BEGIN

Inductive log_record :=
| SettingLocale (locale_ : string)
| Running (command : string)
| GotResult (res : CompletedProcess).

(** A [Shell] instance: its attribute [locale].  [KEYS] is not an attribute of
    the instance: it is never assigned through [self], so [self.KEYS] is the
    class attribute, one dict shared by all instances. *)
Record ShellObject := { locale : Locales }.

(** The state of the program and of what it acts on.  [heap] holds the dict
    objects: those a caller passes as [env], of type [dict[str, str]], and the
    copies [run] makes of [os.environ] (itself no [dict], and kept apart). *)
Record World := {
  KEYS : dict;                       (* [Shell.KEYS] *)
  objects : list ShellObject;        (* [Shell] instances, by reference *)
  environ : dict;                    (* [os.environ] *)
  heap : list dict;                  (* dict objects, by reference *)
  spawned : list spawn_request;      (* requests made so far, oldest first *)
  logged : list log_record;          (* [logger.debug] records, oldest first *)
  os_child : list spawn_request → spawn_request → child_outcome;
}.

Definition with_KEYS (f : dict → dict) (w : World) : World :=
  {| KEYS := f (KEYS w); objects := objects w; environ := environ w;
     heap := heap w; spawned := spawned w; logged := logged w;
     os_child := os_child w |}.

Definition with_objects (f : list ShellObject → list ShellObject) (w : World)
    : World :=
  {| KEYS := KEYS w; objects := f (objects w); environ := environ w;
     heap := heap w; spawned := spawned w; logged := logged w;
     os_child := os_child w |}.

END

Working from the data above, extract solely the lines from the one containing "(res : CompletedProcess)." through the one containing "(** The state", exactly as they appear, both included.

| GotResult (res : CompletedProcess).

(** A [Shell] instance: its attribute [locale].  [KEYS] is not an attribute of
    the instance: it is never assigned through [self], so [self.KEYS] is the
    class attribute, one dict shared by all instances. *)
Record ShellObject := { locale : Locales }.

(** The state of the program and of what it acts on.  [heap] holds the dict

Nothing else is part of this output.